Some shopping-related news from Boston’s innovation economy:
■ The custom jewelry maker Gemvara was featured this month on Oprah Winfrey’s “Favorite Things 2012” cable special; Winfrey picked a pair of “naked cushion triple earrings” that range in price from $1,109 to $1,688, depending on the gemstone. Founder Matt Lauzon says it wasn’t a paid placement, exactly: “One of Oprah’s people spotted Gemvara and the earrings at a party our PR team hosted, and brought them to Oprah.” Winfrey wore the earrings on the show and gave a pair to everyone in the audience. “That piece was very cool, because they were all spouses of members of the military,” Lauzon says.
■ Likelii founder Radhika Dutt describes her Cambridge start-up pretty simply: It does for wine what Pandora does for music, suggesting brands you may like, based on what you already enjoy. The company raised $450,000 earlier this year, and Dutt says that Likelii will soon offer a mobile app, in addition to its website. Likelii offers free shipping on orders over $100 — and who doesn’t need $100 worth of wine to get through the holidays?
■ Boston-based Kickscout released a new version of its mobile app. It lets you snap pictures of products you might want to buy in a store — say, a group gift for grandma — and share them with others to get feedback. If your bigger concern is making sure you get what you want, you can use Kickscout to keep a visual “wish list” of gifts you’d like to receive.
■ FashionPlaytes, a Beverly start-up, introduced a holiday line of apparel and accessories for ’tween girls. All items can be customized.
■ A great destination for unusual gifts is Daily Grommet in Lexington. Paper robot kits designed by former Nintendo engineers? Ceramic bowls that look like cantaloupes and grapefruits? A hand-dyed silk scarf whose purchase helps support women’s initiatives in India? This well-curated site is full of stuff you won’t find at the mall.
■ This month, I wrote about the two cable TV ads that the Back Bay home goods merchant Wayfair is running. One was made by an edgy San Francisco ad agency, the other by a pair of Wayfair employees who shoot the company’s in-house video. In my online vote, more than 80 percent of you said you preferred the one shot by the employees.

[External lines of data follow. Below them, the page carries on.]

Lemma slot_folder_finish w d s v before after : own_folder w d -> slot_inv s -> slot_folder d s ->
  sl_pending s = before ++ v :: after -> slot_folder d (end_finish w v (before ++ after) s).2.
Proof.
  intros O [I1 I2 I3] F Hv. pose proof F as [F1 F2 F3 F4 F5]. rewrite Hv, length_app in I1. cbn in I1.
  assert (before = [] /\ after = [] /\ sl_sink s = None /\ sl_kept s = None /\ sl_installed s = true)
    as (-> & -> & Hsink & Hkept & Hinst).
  { destruct before, after, (sl_sink s), (sl_kept s), (sl_installed s); cbn in I1; (done || lia). }
  assert (received (sl_disk s) = received d) as Hfresh.
  { destruct F3 as [?|(_ & _ & Hn)]; [done|]. by rewrite Hv in Hn. }
  rewrite Hv in F2. apply Forall_cons in F2 as [Hd _]. cbn [app].
  unfold end_finish. destruct (sl_cancelled s).
  { apply (slot_folder_same d s); cbn; try done. by rewrite app_nil_r. }
  unfold keep_verified.
  pose proof (keep_ok w (of_steady _ _ O) (v_plain v) (sl_disk s) ltac:(rewrite Hfresh; apply (of_staging _ _ O))
    (v_name v) (put (sl_disk s) Temp (Some (v_plain v))) (of_hidden _ _ O)
    (grown_temp w _ _ _ _ (grown_refl w _ _)) eq_refl) as Hk.
  unfold wp in Hk. destruct (keep w (v_name v) _) as [r d']. cbn [fst snd] in Hk. destruct Hk as [[G1 _ _] Hr].
  rewrite Hfresh in G1, Hr. destruct r as [t|e]; cbn [map_err].
  - destruct Hr as (_ & H1 & H2). split; cbn; [by rewrite Hsink|constructor|by right|done|].
    split; [done|]. by exists v.
  - split; cbn; rewrite ?Hsink, ?Hkept; [done|constructor|by right|done|]. right. exists (io_error e "keep").
    apply elem_of_app. right. by apply list_elem_of_singleton.
Qed.

Lemma slot_folder_step w d s s' : own_folder w d -> slot_inv s -> slot_folder d s -> slot_step w s s' ->
  slot_folder d s'.
Proof.
  intros O I F H. pose proof F as [F1 F2 F3 F4 F5].
  destruct H as [io t key m k s Hi Hm Hc|io t offset bytes s|io t digest size s|v before after s Hv|t s|s|s].
  - apply (slot_folder_same d s); cbn; try done; [by rewrite Hi|]. intros k' [= <-].
    exists key, m, []. split; [done|by eapply reach_create].
  - unfold slot_write. destruct (ours t s) as [k|] eqn:Eo; [|done]. pose proof (ours_sink _ _ _ Eo) as Es.
    destruct (F1 k Es) as (key & m & sent & Hm & Hr).
    destruct (write io offset bytes k) as [[ack|e] k'] eqn:Ew; apply (slot_folder_same d s); cbn; try done;
      try set_solver; try congruence.
    intros k2 [= <-]. exists key, m, (sent ++ bytes). split; [done|by eapply reach_write].
  - unfold end_begin, take_sink. destruct (ours t s) as [k|] eqn:Eo; [|done]. pose proof (ours_sink _ _ _ Eo) as Es.
    destruct (F1 k Es) as (key & m & sent & Hm & Hr).
    destruct (verify io digest size k) as [v|e] eqn:Ev; apply (slot_folder_same d s); cbn; try done; try set_solver.
    constructor; [|done]. apply (verify_sound key m sent) in Ev as (Hoff & Hname & _); [|done..].
    by exists key, m, sent.
  - by apply slot_folder_finish.
  - unfold abort, take_sink. destruct (ours t s) as [k|]; [|done]. apply (slot_folder_same d s); cbn; try done; set_solver.
  - apply (slot_folder_same d s); cbn; done.
  - apply (slot_folder_same d s); cbn; try done; set_solver.
Qed.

■ For gadget hounds who like to be the first on their block to get something new, there’s the Equiso smart TV system. For $79, it turns your regular set into a smart TV capable of viewing Web video from Hulu, Netflix, and other sites; playing games; updating your Facebook status; or bidding on eBay. The package comes with a nifty remote control with a few simple buttons on front and a QWERTY keyboard on back. The Cambridge start-up raised $240,000 earlier this year on Kickstarter.
BetterLesson gets a $3.5m grant
When entrepreneurs boast about having raised a couple of million bucks for their company, the flip side is they have usually had to hand over a significant chunk of their equity to investors.
But that wasn’t the case last week with Cambridge-based BetterLesson, which brings lesson plans and classroom materials online for K-12 educators. The company announced a grant of $3.5 million from the Bill & Melinda Gates Foundation. That exceeds the $2.7 million raised thus far in equity funding. “When I told our existing investors about the grant, which is totally non-dilutive, they were insanely happy,” said cofounder Alex Grodd.
Grodd said that most of the money will be funneled to teachers to help them “capture their curriculum and their effective practices — things like classroom management and procedures.”
Sigma Prime adds a fourth partner
As Sigma Prime Ventures heads toward the home stretch of raising what could be a $150 million fund, the Boston firm is adding a fourth partner: John Simon, who departed General Catalyst in July. Simon was a cofounder of that firm. Simon’s eclectic track record includes life sciences, mobile, digital marketing, and hardware, with investments m-Qube, DC Devices, CyPhy Works, BzzAgent, and OvaScience. “He complements our styles,” said Sigma partner Bob Davoli.